● WORK INSTRUCTION
Nothing may be left out or changed. Print every entry.

(Collected data entries)
-=-=-

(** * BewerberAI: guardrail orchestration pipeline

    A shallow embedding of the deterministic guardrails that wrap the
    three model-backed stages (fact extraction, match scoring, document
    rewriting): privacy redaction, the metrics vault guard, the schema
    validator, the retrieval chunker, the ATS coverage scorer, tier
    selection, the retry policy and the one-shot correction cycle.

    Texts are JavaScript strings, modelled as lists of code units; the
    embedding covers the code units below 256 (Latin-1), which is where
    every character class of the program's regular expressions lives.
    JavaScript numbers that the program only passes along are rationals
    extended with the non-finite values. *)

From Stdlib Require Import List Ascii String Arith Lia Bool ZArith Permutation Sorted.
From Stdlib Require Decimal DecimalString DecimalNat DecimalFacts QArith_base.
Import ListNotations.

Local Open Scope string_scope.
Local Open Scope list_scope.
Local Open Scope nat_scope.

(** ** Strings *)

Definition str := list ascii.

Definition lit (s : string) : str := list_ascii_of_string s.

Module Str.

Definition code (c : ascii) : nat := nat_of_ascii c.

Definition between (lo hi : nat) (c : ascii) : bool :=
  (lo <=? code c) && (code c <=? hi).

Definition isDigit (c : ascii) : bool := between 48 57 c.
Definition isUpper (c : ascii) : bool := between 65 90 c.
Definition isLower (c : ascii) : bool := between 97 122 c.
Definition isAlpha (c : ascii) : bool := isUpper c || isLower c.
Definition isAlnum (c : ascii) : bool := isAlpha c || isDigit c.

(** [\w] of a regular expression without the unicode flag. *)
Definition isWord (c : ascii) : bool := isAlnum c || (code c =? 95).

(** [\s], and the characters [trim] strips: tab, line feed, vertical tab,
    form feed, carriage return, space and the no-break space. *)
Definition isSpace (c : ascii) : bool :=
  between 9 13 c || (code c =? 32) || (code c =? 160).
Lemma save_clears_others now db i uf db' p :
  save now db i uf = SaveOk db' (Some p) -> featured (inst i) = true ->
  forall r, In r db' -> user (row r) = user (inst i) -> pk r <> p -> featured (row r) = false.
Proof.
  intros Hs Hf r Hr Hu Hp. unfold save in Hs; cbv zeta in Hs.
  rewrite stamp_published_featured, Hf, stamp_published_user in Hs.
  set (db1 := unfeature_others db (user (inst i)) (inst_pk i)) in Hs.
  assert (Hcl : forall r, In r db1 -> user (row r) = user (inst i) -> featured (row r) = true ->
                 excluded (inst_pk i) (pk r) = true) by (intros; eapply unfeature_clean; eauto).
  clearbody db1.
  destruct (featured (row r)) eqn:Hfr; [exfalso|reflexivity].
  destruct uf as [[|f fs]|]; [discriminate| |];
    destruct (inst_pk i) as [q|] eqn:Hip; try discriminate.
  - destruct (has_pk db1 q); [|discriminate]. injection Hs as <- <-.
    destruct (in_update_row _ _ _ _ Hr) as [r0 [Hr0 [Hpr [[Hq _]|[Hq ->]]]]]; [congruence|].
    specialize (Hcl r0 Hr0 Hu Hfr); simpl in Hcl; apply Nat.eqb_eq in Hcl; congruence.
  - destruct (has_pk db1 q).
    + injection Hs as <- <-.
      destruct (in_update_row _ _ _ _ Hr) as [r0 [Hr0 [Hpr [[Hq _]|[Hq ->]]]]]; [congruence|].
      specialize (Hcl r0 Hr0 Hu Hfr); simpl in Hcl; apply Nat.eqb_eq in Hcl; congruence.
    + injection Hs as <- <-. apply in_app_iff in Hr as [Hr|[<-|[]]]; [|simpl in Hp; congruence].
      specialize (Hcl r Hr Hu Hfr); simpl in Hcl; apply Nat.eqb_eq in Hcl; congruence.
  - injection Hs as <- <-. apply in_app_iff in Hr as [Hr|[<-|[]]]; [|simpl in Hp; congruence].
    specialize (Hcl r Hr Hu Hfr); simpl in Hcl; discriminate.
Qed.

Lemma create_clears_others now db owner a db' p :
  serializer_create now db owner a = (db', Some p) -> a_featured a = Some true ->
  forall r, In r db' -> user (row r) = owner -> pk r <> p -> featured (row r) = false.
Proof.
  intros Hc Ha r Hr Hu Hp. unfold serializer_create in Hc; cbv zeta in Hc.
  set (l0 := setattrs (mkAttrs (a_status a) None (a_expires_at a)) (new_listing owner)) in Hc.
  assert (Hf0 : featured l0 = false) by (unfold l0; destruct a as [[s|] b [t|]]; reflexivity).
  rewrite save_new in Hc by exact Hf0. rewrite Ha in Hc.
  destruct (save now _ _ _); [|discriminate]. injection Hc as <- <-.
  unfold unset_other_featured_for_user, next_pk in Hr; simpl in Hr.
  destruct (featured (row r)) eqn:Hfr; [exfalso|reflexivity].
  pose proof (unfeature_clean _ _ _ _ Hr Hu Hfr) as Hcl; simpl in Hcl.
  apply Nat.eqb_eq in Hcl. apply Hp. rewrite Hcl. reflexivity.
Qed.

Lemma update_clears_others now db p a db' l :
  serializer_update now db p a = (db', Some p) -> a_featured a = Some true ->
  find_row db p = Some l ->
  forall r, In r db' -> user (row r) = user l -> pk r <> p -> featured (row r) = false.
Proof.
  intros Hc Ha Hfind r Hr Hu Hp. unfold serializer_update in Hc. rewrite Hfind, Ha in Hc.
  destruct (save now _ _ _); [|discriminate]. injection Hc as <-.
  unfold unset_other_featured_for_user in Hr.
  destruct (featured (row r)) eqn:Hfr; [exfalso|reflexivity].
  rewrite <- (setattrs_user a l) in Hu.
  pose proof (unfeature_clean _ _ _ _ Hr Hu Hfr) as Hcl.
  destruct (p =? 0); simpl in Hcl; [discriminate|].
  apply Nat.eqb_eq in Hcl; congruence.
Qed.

-=-=-

● YOUR RESPONSE
(** * BewerberAI: guardrail orchestration pipeline

    A shallow embedding of the deterministic guardrails that wrap the
    three model-backed stages (fact extraction, match scoring, document
    rewriting): privacy redaction, the metrics vault guard, the schema
    validator, the retrieval chunker, the ATS coverage scorer, tier
    selection, the retry policy and the one-shot correction cycle.

    Texts are JavaScript strings, modelled as lists of code units; the
    embedding covers the code units below 256 (Latin-1), which is where
    every character class of the program's regular expressions lives.
    JavaScript numbers that the program only passes along are rationals
    extended with the non-finite values. *)

From Stdlib Require Import List Ascii String Arith Lia Bool ZArith Permutation Sorted.
From Stdlib Require Decimal DecimalString DecimalNat DecimalFacts QArith_base.
Import ListNotations.

Local Open Scope string_scope.
Local Open Scope list_scope.
Local Open Scope nat_scope.

(** ** Strings *)

Definition str := list ascii.

Definition lit (s : string) : str := list_ascii_of_string s.

Module Str.

Definition code (c : ascii) : nat := nat_of_ascii c.

Definition between (lo hi : nat) (c : ascii) : bool :=
  (lo <=? code c) && (code c <=? hi).

Definition isDigit (c : ascii) : bool := between 48 57 c.
Definition isUpper (c : ascii) : bool := between 65 90 c.
Definition isLower (c : ascii) : bool := between 97 122 c.
Definition isAlpha (c : ascii) : bool := isUpper c || isLower c.
Definition isAlnum (c : ascii) : bool := isAlpha c || isDigit c.

(** [\w] of a regular expression without the unicode flag. *)
Definition isWord (c : ascii) : bool := isAlnum c || (code c =? 95).

(** [\s], and the characters [trim] strips: tab, line feed, vertical tab,
    form feed, carriage return, space and the no-break space. *)
Definition isSpace (c : ascii) : bool :=
  between 9 13 c || (code c =? 32) || (code c =? 160).
Lemma save_clears_others now db i uf db' p :
  save now db i uf = SaveOk db' (Some p) -> featured (inst i) = true ->
  forall r, In r db' -> user (row r) = user (inst i) -> pk r <> p -> featured (row r) = false.
Proof.
  intros Hs Hf r Hr Hu Hp. unfold save in Hs; cbv zeta in Hs.
  rewrite stamp_published_featured, Hf, stamp_published_user in Hs.
  set (db1 := unfeature_others db (user (inst i)) (inst_pk i)) in Hs.
  assert (Hcl : forall r, In r db1 -> user (row r) = user (inst i) -> featured (row r) = true ->
                 excluded (inst_pk i) (pk r) = true) by (intros; eapply unfeature_clean; eauto).
  clearbody db1.
  destruct (featured (row r)) eqn:Hfr; [exfalso|reflexivity].
  destruct uf as [[|f fs]|]; [discriminate| |];
    destruct (inst_pk i) as [q|] eqn:Hip; try discriminate.
  - destruct (has_pk db1 q); [|discriminate]. injection Hs as <- <-.
    destruct (in_update_row _ _ _ _ Hr) as [r0 [Hr0 [Hpr [[Hq _]|[Hq ->]]]]]; [congruence|].
    specialize (Hcl r0 Hr0 Hu Hfr); simpl in Hcl; apply Nat.eqb_eq in Hcl; congruence.
  - destruct (has_pk db1 q).
    + injection Hs as <- <-.
      destruct (in_update_row _ _ _ _ Hr) as [r0 [Hr0 [Hpr [[Hq _]|[Hq ->]]]]]; [congruence|].
      specialize (Hcl r0 Hr0 Hu Hfr); simpl in Hcl; apply Nat.eqb_eq in Hcl; congruence.
    + injection Hs as <- <-. apply in_app_iff in Hr as [Hr|[<-|[]]]; [|simpl in Hp; congruence].
      specialize (Hcl r Hr Hu Hfr); simpl in Hcl; apply Nat.eqb_eq in Hcl; congruence.
  - injection Hs as <- <-. apply in_app_iff in Hr as [Hr|[<-|[]]]; [|simpl in Hp; congruence].
    specialize (Hcl r Hr Hu Hfr); simpl in Hcl; discriminate.
Qed.

Lemma create_clears_others now db owner a db' p :
  serializer_create now db owner a = (db', Some p) -> a_featured a = Some true ->
  forall r, In r db' -> user (row r) = owner -> pk r <> p -> featured (row r) = false.
Proof.
  intros Hc Ha r Hr Hu Hp. unfold serializer_create in Hc; cbv zeta in Hc.
  set (l0 := setattrs (mkAttrs (a_status a) None (a_expires_at a)) (new_listing owner)) in Hc.
  assert (Hf0 : featured l0 = false) by (unfold l0; destruct a as [[s|] b [t|]]; reflexivity).
  rewrite save_new in Hc by exact Hf0. rewrite Ha in Hc.
  destruct (save now _ _ _); [|discriminate]. injection Hc as <- <-.
  unfold unset_other_featured_for_user, next_pk in Hr; simpl in Hr.
  destruct (featured (row r)) eqn:Hfr; [exfalso|reflexivity].
  pose proof (unfeature_clean _ _ _ _ Hr Hu Hfr) as Hcl; simpl in Hcl.
  apply Nat.eqb_eq in Hcl. apply Hp. rewrite Hcl. reflexivity.
Qed.

Lemma update_clears_others now db p a db' l :
  serializer_update now db p a = (db', Some p) -> a_featured a = Some true ->
  find_row db p = Some l ->
  forall r, In r db' -> user (row r) = user l -> pk r <> p -> featured (row r) = false.
Proof.
  intros Hc Ha Hfind r Hr Hu Hp. unfold serializer_update in Hc. rewrite Hfind, Ha in Hc.
  destruct (save now _ _ _); [|discriminate]. injection Hc as <-.
  unfold unset_other_featured_for_user in Hr.
  destruct (featured (row r)) eqn:Hfr; [exfalso|reflexivity].
  rewrite <- (setattrs_user a l) in Hu.
  pose proof (unfeature_clean _ _ _ _ Hr Hu Hfr) as Hcl.
  destruct (p =? 0); simpl in Hcl; [discriminate|].
  apply Nat.eqb_eq in Hcl; congruence.
Qed.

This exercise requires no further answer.